When NASA’s Curiosity rover found manganese oxide in Martian rocks in 2016, many planetary scientists rejoiced, believing that the mineral’s presence was a significant hint of past concentrations of oxygen in the planet’s atmosphere. The odds of past existence of life on Mars suddenly seemed higher, too, as oxygen is one of the key enablers of life on Earth.
A new study based on laboratory experiments, however, has now concluded that not only were high concentrations of oxygen not necessary for the formation of the minerals, but that the expected composition of ancient Mars’ atmosphere would have prevented oxygen-reliant reactions in the first place. Instead, the scientists said, copious amounts of manganese oxide could have formed on Mars simply in the presence of halogen elements, such as chlorine and bromine, which are found on the Red Planet in greater quantities than on Earth.
“Oxidation does not necessitate the involvement of oxygen by definition,” Kaushik Mitra, now a planetary geochemist at Stony Brook University in New York who led this study as part of his graduate research work at Washington University in St. Louis, said in a statement (opens in new tab).
Oxidation is a chemical reaction in which a molecule or atom loses electrons. The reaction doesn’t necessarily involve oxygen, but in many cases leads to the formation of oxides, such as manganese oxide found on Mars.
“Earlier, we proposed viable oxidants on Mars, other than oxygen or via UV [ultraviolet] photooxidation, that help explain why the Red Planet is red,” he said. “In the case of manganese, we just did not have a viable alternative to oxygen that could explain manganese oxides until now.”

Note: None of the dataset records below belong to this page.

(** A slice of strings; an element that is [null] keeps what the slice held. *)
Fixpoint dec_strings (old : list string) (l : list json) : result (list string) :=
  match l with
  | [] => Ok []
  | v :: l' => s ← dec_string (default "" (head old)) v;
               ss ← dec_strings (tail old) l'; Ok (s :: ss)
  end.
Definition dec_string_list (old : list string) (v : json) : result (list string) :=
  match v with JNull => Ok [] | JArr l => dec_strings old l | _ => Err json_type_error end.

(** A [map[string][]string]; a repeated key keeps its last value. *)
Definition dec_string_list_map (v : json) : result (gmap string (list string)) :=
  match v with
  | JNull => Ok ∅
  | JObj ms =>
      foldl (fun acc '(k, x) => m ← acc; l ← dec_string_list [] x; Ok (<[k := l]> m)) (Ok ∅) ms
  | _ => Err json_type_error
  end.

(** Field names match exactly or up to case folding (ASCII letters, U+017F
    LONG S and U+212A KELVIN SIGN). *)
Fixpoint fold_name_fuel (fuel : nat) (s : string) : string :=
  match fuel, s with
  | S f, String a (String b (String c r)) =>
      if (code a =? 226) && (code b =? 132) && (code c =? 170) then String "k" (fold_name_fuel f r)
      else if (code a =? 197) && (code b =? 191) then String "s" (fold_name_fuel f (String c r))
      else String (lower_byte a) (fold_name_fuel f (String b (String c r)))
  | S f, String a (String b EmptyString) =>
      if (code a =? 197) && (code b =? 191) then "s" else to_lower s
  | _, _ => to_lower s
  end.
Definition fold_name (s : string) : string := fold_name_fuel (String.length s) s.
Definition field_is (name key : string) : bool :=
  String.eqb key name || String.eqb (fold_name key) (fold_name name).

(** An object decoded into a struct: members in order, each into the field it
    names; [null] leaves the struct unchanged; anything else is a type error. *)
Definition dec_struct {S} (field : S -> string -> json -> result S) (zero : S) (v : json)
  : result S :=
  match v with
  | JNull => Ok zero
  | JObj ms => foldl (fun acc '(k, x) => s ← acc; field s k x) (Ok zero) ms
  | _ => Err json_type_error
  end.

(** [json.Unmarshal] into a type with the given conversion. *)
Definition unmarshal {A} (dec : json -> result A) (data : string) : result A :=
  match parse_json data with None => Err json_syntax_error | Some v => dec v end.

(** [map[string]any]: object members become map entries, the last one of a
    name winning; numbers must be in the range of [float64]. *)
Fixpoint pow10 (n : nat) : Z := match n with O => 1 | S n' => 10 * pow10 n' end.

(** The literal as [m * 10^e]. *)
Definition num_parts (lit : string) : Z * Z :=
  let lit := match lit with String "-" t => t | _ => lit end in
  let '(ip, r) := span_digits lit in
  let '(fp, r2) := match r with String "." t => span_digits t | _ => ("", r) end in
  let m := default 0 (digits_value 0 (ip +:+ fp)) in
  let e := match r2 with
           | String _ (String "-" t) => - default 0 (digits_value 0 t)
           | String _ (String "+" t) => default 0 (digits_value 0 t)
           | String _ t => default 0 (digits_value 0 t)
           | EmptyString => 0 end in
  (m, e - slen fp).

(** The literal rounds to a finite [float64]: it is below [2^1024 - 2^970]. *)
Definition float64_finite (lit : string) : bool :=
  let '(m, e) := num_parts lit in
  let bound := 2 ^ 1024 - 2 ^ 970 in
  if m =? 0 then true
  else if 310 <? e then false
  else if 0 <=? e then m * 10 ^ e <? bound
  else m <? bound * 10 ^ (- e).

Fixpoint any_ok (v : json) : bool :=
  match v with
  | JNum l => float64_finite l
  | JArr l => forallb any_ok l
  | JObj ms => forallb (fun '(_, x) => any_ok x) ms
  | _ => true
  end.

Definition members_map (ms : list (string * json)) : gmap string json :=
  foldl (fun m '(k, x) => <[k := x]> m) ∅ ms.

(** The value with every object's members in one canonical order. *)
Fixpoint canon (v : json) : json :=
  match v with
  | JArr l => JArr (map canon l)
  | JObj ms => JObj (map_to_list (members_map (map (fun '(k, x) => (k, canon x)) ms)))
  | _ => v
  end.

Definition dec_any_map (v : json) : result (gmap string json) :=
  match v with
  | JNull => Ok ∅
  | JObj ms => if any_ok v then Ok (members_map (map (fun '(k, x) => (k, canon x)) ms))
               else Err json_type_error
  | _ => Err json_type_error
  end.

(** ** Examples *)
Example parse_object :
  parse_json (dq " { 'max' : 10 , 'l':[1,-2.5e3,null,true,'a\n'] } ") =
  Some (JObj [("max", JNum "10");
              ("l", JArr [JNum "1"; JNum "-2.5e3"; JNull; JBool true; JStr (String "a" (String (chr 10) ""))])]).
Proof. vm_compute. reflexivity. Qed.

Example parse_trailing : parse_json "1 2" = None.
Proof. vm_compute. reflexivity. Qed.
Example parse_leading_zero : parse_json "01" = None.
Proof. vm_compute. reflexivity. Qed.
Example parse_empty : parse_json " " = None.
Proof. vm_compute. reflexivity. Qed.
Example parse_surrogates : parse_json (dq "'\ud83d\ude00\ud800'") =
  Some (JStr (encode_rune 128512 +:+ encode_rune rune_error)).
Proof. vm_compute. reflexivity. Qed.
Example fold_kelvin : field_is "max_rows" "MAX_ROWS" = true.
Proof. reflexivity. Qed.
Example huge_number : float64_finite "1e309" = false /\ float64_finite "1.7976931348623157e308" = true.
Proof. vm_compute. split; reflexivity. Qed.

(** ** Lemmas *)
Lemma dec_string_list_null old : dec_string_list old JNull = Ok [].
Proof. reflexivity. Qed.

Lemma dec_strings_length old l ss : dec_strings old l = Ok ss -> length ss = length l.
Proof.
  revert old ss. induction l as [|v l IH]; intros old ss; simpl; [by intros [= <-]|].
  intros (s & Hs & (ss' & Hss & [= <-])%bind_Ok)%bind_Ok. simpl. by rewrite (IH _ _ Hss).
Qed.

Lemma parse_int64_range lit z : parse_int64 lit = Some z -> int64_min <= z <= int64_max.
Proof.
  unfold parse_int64, in_int64. intros H. cases_in H; bools; lia.
Qed.

Lemma dec_int_range old v z :
  int64_min <= old <= int64_max -> dec_int old v = Ok z -> int64_min <= z <= int64_max.
Proof.
  intros Ho H. unfold dec_int in H. cases_in H; [done|]. by eapply parse_int64_range.
Qed.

Kaushik and his collaborators were inspired by observations of reactions occuring during chlorination of drinking water, which involves adding molecules containing chlorine into water to kill microorganisms through oxidation. The researchers decided to test whether oxidation could be occurring in the halogen-rich environment on Mars. In a laboratory, they created water samples with a composition similar to what might have been found on ancient Mars. When they submerged fragments of manganese minerals in the water, the scientists discovered that the manganese quickly dissolved, forming manganese oxide thousands to millions of times faster than in the presence of oxygen, the researchers said in the statement.
The key to this stunning rate of oxidation, the scientists determined, was that the water contained chlorate and bromate, forms of the halogens chlorine and bromine that are common on Mars. Bromate was particularly efficient in turning manganese into manganese oxides, enabling the reaction to proceed at a speedy pace. That held true even when the water samples had high concentrations of carbon dioxide, which prohibited the formation of manganese oxides in the presence of only oxygen.
This finding is key to disproving the theory about past abundance of oxygen in the atmosphere of Mars that emerged after Curiosity’s discovery. Scientists also believe that the atmosphere of ancient Mars was rich in carbon dioxide, so because carbon dioxide blocked the reactions with oxygen, the idea that the formation of manganese oxides required high concentrations of atmospheric oxygen appeared to no longer hold water.
“The link between manganese oxides and oxygen suffers from an array of fundamental geochemical problems,” Jeffrey Catalano, a geochemist at Washington University, St, Louis, and corresponding author of the study, said in the statement. “Halogens occur on Mars in forms different from on the Earth, and in much larger amounts, and we guessed that they would be important to the fate of manganese.”
The scientists, however, stress that although oxygen may not have been present in Mars’ ancient atmosphere after all, the planet still could have teemed with microscopic life forms in the past.
“There are several life forms even on Earth that do not require oxygen to survive,” Mitra said. “I don’t think of it as a ‘setback’ to habitability — only that there was probably no oxygen-based lifeforms.”
The study (opens in new tab) was published on Thursday (Dec. 22), in the journal Nature Geoscience.